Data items
━━━━━━━━━━
Lemma same_data_indices (st st' : StateTable) :
  same_data (cells (element st)) (cells (element st')) ->
  all_row_indices_get st = all_row_indices_get st'.
Proof.
  intros H. unfold all_row_indices_get.
  rewrite <- (omap_row_index_unmarked (cells (element st))), H.
  rewrite omap_row_index_unmarked. reflexivity.
Qed.

Lemma same_data_table_serialize (st st' : StateTable) :
  same_data (cells (element st)) (cells (element st')) ->
  table_serialize st = table_serialize st'.
Proof.
  intros H. unfold table_serialize. rewrite (same_data_indices _ _ H).
  induction (all_row_indices_get st') as [|i l IH]; [reflexivity|].
  rewrite !omap_cons_match. unfold row_cells_get in *.
  pose proof (same_data_filter i _ _ H) as Hi.
  rewrite (same_data_has_data _ _ Hi), (same_data_row_serialize _ _ Hi), IH.
  reflexivity.
Qed.

Lemma same_data_table_serialize_vertical (st st' : StateTable) :
  same_data (cells (element st)) (cells (element st')) ->
  table_serialize_vertical st = table_serialize_vertical st'.
Proof.
  intros H. unfold table_serialize_vertical. cbv zeta.
  assert (Hf : map (field_map_inputs unmarked)
                   (concat (map fields (cells (element st))))
               = map (field_map_inputs unmarked)
                     (concat (map fields (cells (element st'))))).
  { unfold same_data in H. revert H.
    generalize (cells (element st')). induction (cells (element st)) as [|c cs IH];
      intros [|c' cs'] H; try discriminate H; [reflexivity|].
    cbn [map concat] in *.
    apply cons_eq_parts in H as [Hc Hcs].
    rewrite !map_app, (IH _ Hcs). f_equal.
    apply (f_equal fields) in Hc. exact Hc. }
  rewrite <- (fields_serialize_unmarked
                (concat (map fields (cells (element st))))), Hf.
  apply fields_serialize_unmarked.
Qed.

End SavedDataProperties.

Section SaveProperties.
Local Open Scope list_scope.

Lemma show_success_same (cs : list Cell) :
  same_data (row_cells_show_success cs) cs.
Proof.
  unfold same_data, row_cells_show_success. rewrite map_map.
  apply map_ext. intros c. unfold unmarked_cell.
  cbn [row_index row_code fields set_fields]. rewrite map_map. f_equal.
  apply map_ext. intros [i | i | [v|] h | h opts]; cbn [field_show_success];
    try reflexivity;
    match goal with |- context [if ?b then _ else _] => destruct b end;
    reflexivity.
Qed.

Lemma show_success_rows_same (indices : list Z) : forall all,
  same_data (show_success_rows indices all) all.
Proof.
  induction indices as [|i indices IH]; intros all; cbn [show_success_rows];
    [reflexivity|].
  unfold same_data in *. rewrite IH.
  destruct (row_cells_has_data (List.filter (in_row i) all)); [|reflexivity].
  apply row_cells_put_same, show_success_same.
Qed.






(** X10: [table_save], once the request has settled: the pending flag is
    cleared whatever the outcome; the time of the last save moves to the
    present only when the server accepted the save, so a failed save does
    not start a new cooldown; one toast is shown; and the data of the grid,
    hence what a later save would send, is unchanged. *)
Theorem table_save_end_outcome (now : number) (response : SaveResponse)
  (state : StateTable) :
  let '(state', fx, ok) := table_save_end now response state in
  pending_save state' = false
  /\ ok = match response with SaveOk => true | _ => false end
  /\ last_save_time state' = (if ok then now else last_save_time state)
  /\ (exists message, fx = [Toast message (if ok then "success" else "error")])
  /\ same_data (cells (element state')) (cells (element state))
  /\ save_payload state' = save_payload state
  /\ row_counter state' = row_counter state.
Proof.
  destruct response as [err | status |]; cbn [table_save_end].
  1-2: repeat split; try reflexivity; eexists; reflexivity.
  set (st1 := set_save state (pending_save state) now).
  set (all := show_success_rows (all_row_indices_get st1) (cells (element st1))).
  assert (Hsame : same_data all (cells (element state)))
    by apply show_success_rows_same.
  split; [reflexivity|]. split; [reflexivity|]. split; [reflexivity|].
  split; [eexists; reflexivity|]. split; [exact Hsame|].
  split; [|reflexivity].
  unfold save_payload. cbn [table_type set_save set_element].
  erewrite same_data_table_serialize, same_data_table_serialize_vertical;
    [reflexivity | exact Hsame | exact Hsame].
Qed.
━━━━━━━━━━
▸ **TO DO**
Tally the lines above in which the string "exact" occurs, and give the total with nothing added.

▸ **RESPONSE TO THE EXERCISE**
3